In a generalized linear model (GLM), the goal is to estimate a d-dimensional signal x from an n-dimensional observation of the form f(Ax, w), where A is a design matrix and w is a noise vector. Well-known examples of GLMs include phase retrieval, 1-bit compressed sensing, and logistic regression. We focus on the high-dimensional setting in which both the number of measurements n and the signal dimension d diverge, with their ratio tending to a fixed constant.

Linear and spectral methods are two popular solutions to obtain an initial estimate, which can also be used as a warm start for other algorithms. In particular, the linear estimator is a data-dependent linear combination of the columns of the design matrix, and its analysis is quite simple; the spectral estimator is the principal eigenvector of a data-dependent matrix, whose spectrum exhibits a phase transition. In this talk, I will first analyze the spectral method and prove that it leads to the information-theoretically optimal threshold for weak recovery in phase retrieval.

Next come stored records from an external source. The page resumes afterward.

(** The message schedule: [w] holds W_0 .. W_(t-1), sixteen of them at the
    start; each step appends W_t. *)
Fixpoint schedule (steps : nat) (w : list N) : list N :=
  match steps with
  | O => w
  | S steps' =>
      let t := length w in
      let at_ i := nth (t - i) w 0 in
      schedule steps'
        (w ++ [add32 (add32 (sigma1 (at_ 2%nat)) (at_ 7%nat))
                     (add32 (sigma0 (at_ 15%nat)) (at_ 16%nat))])
  end.

Record regs := Regs { ra : N; rb : N; rc : N; rd : N; re : N; rf : N; rg : N; rh : N }.

Definition round (s : regs) (kw : N * N) : regs :=
  let t1 := add32 (add32 (add32 (rh s) (Sigma1 (re s))) (Ch (re s) (rf s) (rg s)))
                  (add32 (fst kw) (snd kw)) in
  let t2 := add32 (Sigma0 (ra s)) (Maj (ra s) (rb s) (rc s)) in
  Regs (add32 t1 t2) (ra s) (rb s) (rc s) (add32 (rd s) t1) (re s) (rf s) (rg s).

Definition regs_of (h : list N) : regs :=
  match h with
  | [a; b; c; d; e; f; g; i] => Regs a b c d e f g i
  | _ => Regs 0 0 0 0 0 0 0 0
  end.

Definition compress (h : list N) (block : bytes) : list N :=
  let w := schedule 48 (be_words block) in
  let s := fold_left round (combine K w) (regs_of h) in
  map (fun p => add32 (fst p) (snd p))
      (combine h [ra s; rb s; rc s; rd s; re s; rf s; rg s; rh s]).

(** The padded message is consumed 64 octets at a time; [fuel] bounds the
    number of blocks. *)
Fixpoint blocks (fuel : nat) (h : list N) (bs : bytes) : list N :=
  match fuel, bs with
  | S fuel', _ :: _ => blocks fuel' (compress h (firstn block_size bs)) (skipn block_size bs)
  | _, _ => h
  end.

Definition sha256 (msg : bytes) : bytes :=
  let p := pad msg in
  flat_map (be_bytes 4) (blocks (length p) H0 p).

End SHA256.

(* ================================================================= *)
(** ** HMAC (RFC 2104), as [hmac.new(key, msg, hashlib.sha256)] computes it *)

Module HMAC.

Definition xor_byte (p : N) (b : byte) : byte := byte_of_N (N.lxor (Byte.to_N b) p).

(** The key block: a key longer than the hash's block is replaced by its
    digest; the result is filled with zeros up to the block size. *)
Definition key_block (key : bytes) : bytes :=
  let k := if (SHA256.block_size <? length key)%nat then SHA256.sha256 key else key in
  k ++ repeat x00 (SHA256.block_size - length k).

Definition hmac_sha256 (key msg : bytes) : bytes :=
  let k := key_block key in
  SHA256.sha256 (map (xor_byte 0x5C) k ++ SHA256.sha256 (map (xor_byte 0x36) k ++ msg)).

End HMAC.

(* ================================================================= *)
(** ** JSON values and [json.dumps] *)

Module Json.

(** The Python values the client handles: what [json.loads] yields and
    [json.dumps] accepts, numbers being integers (floats, and objects that
    [json.dumps] refuses, are outside the embedding).  A dict is kept as its
    items in insertion order, its keys strings. *)
#[local] Set Warnings "-register-all".
Inductive value :=
| PNone
| PBool (b : bool)
| PInt (z : Z)
| PStr (s : str)
| PList (l : list value)
| PDict (d : list (str * value)).

Definition dict := list (str * value).

(** [d.get(k, default)]. *)
Definition get (d : dict) (k : str) (default : value) : value :=
  match assoc k d with
  | Some v => v
  | None => default
  end.

(** [sep.join(parts)]. *)
Fixpoint join (sep : str) (parts : list str) : str :=
  match parts with
  | [] => []
  | [p] => p
  | p :: rest => p ++ sep ++ join sep rest
  end.

Definition hex4 (n : N) : str :=
  [hex_digit (N.land (N.shiftr n 12) 0xF); hex_digit (N.land (N.shiftr n 8) 0xF);
   hex_digit (N.land (N.shiftr n 4) 0xF); hex_digit (N.land n 0xF)].

Definition backslash : codepoint := 0x5C%N.
Definition quote : codepoint := 0x22%N.

(** [json.encoder.encode_basestring_ascii], character by character
    ([ensure_ascii] is on by default): the short escapes, the printable ASCII
    characters as they are, everything else as \uXXXX, a surrogate pair
    past U+FFFF. *)
Definition escape_cp (c : codepoint) : str :=
  if (c =? quote)%N then [backslash; quote]
  else if (c =? backslash)%N then [backslash; backslash]
  else if (c =? 0x08)%N then backslash :: lit "b"
  else if (c =? 0x0C)%N then backslash :: lit "f"
  else if (c =? 0x0A)%N then backslash :: lit "n"
  else if (c =? 0x0D)%N then backslash :: lit "r"
  else if (c =? 0x09)%N then backslash :: lit "t"
  else if ((0x20 <=? c) && (c <=? 0x7E))%N then [c]
  else if (c <? 0x10000)%N then backslash :: lit "u" ++ hex4 c
  else
    let v := (c - 0x10000)%N in
    backslash :: lit "u" ++ hex4 (N.lor 0xD800 (N.land (N.shiftr v 10) 0x3FF))
    ++ backslash :: lit "u" ++ hex4 (N.lor 0xDC00 (N.land v 0x3FF)).

Definition encode_basestring_ascii (s : str) : str :=
  quote :: flat_map escape_cp s ++ [quote].

(** [json.dumps(v)] with the default arguments: separators [", "] and
    [": "], keys in the dict's order.  This is the text [json.dumps] returns
    when it returns; it raises instead on an int of more than 4300 digits and
    on nesting beyond the recursion limit (see [serialisable], below). *)
Fixpoint dumps (v : value) : str :=
  match v with
  | PNone => lit "null"
  | PBool true => lit "true"
  | PBool false => lit "false"
  | PInt z => decimal z
  | PStr s => encode_basestring_ascii s
  | PList l => lit "[" ++ join (lit ", ") (map dumps l) ++ lit "]"
  | PDict d =>
      lit "{"
      ++ join (lit ", ")
           (map (fun kv : str * value => let (k, x) := kv in
                           encode_basestring_ascii k ++ lit ": " ++ dumps x) d)
      ++ lit "}"
  end.

End Json.
Export Json.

Second, I will show how to optimally combine the linear and spectral estimators. Finally, I will consider estimators based on approximate message passing (AMP) and prove how to initialize them with the spectral method.

Based on joint work with Andrea Montanari, Christos Thrampoulidis and Ramji Venkataraman [https://arxiv.org/abs/1708.05932, https://arxiv.org/abs/2008.03326, https://arxiv.org/abs/2010.03460].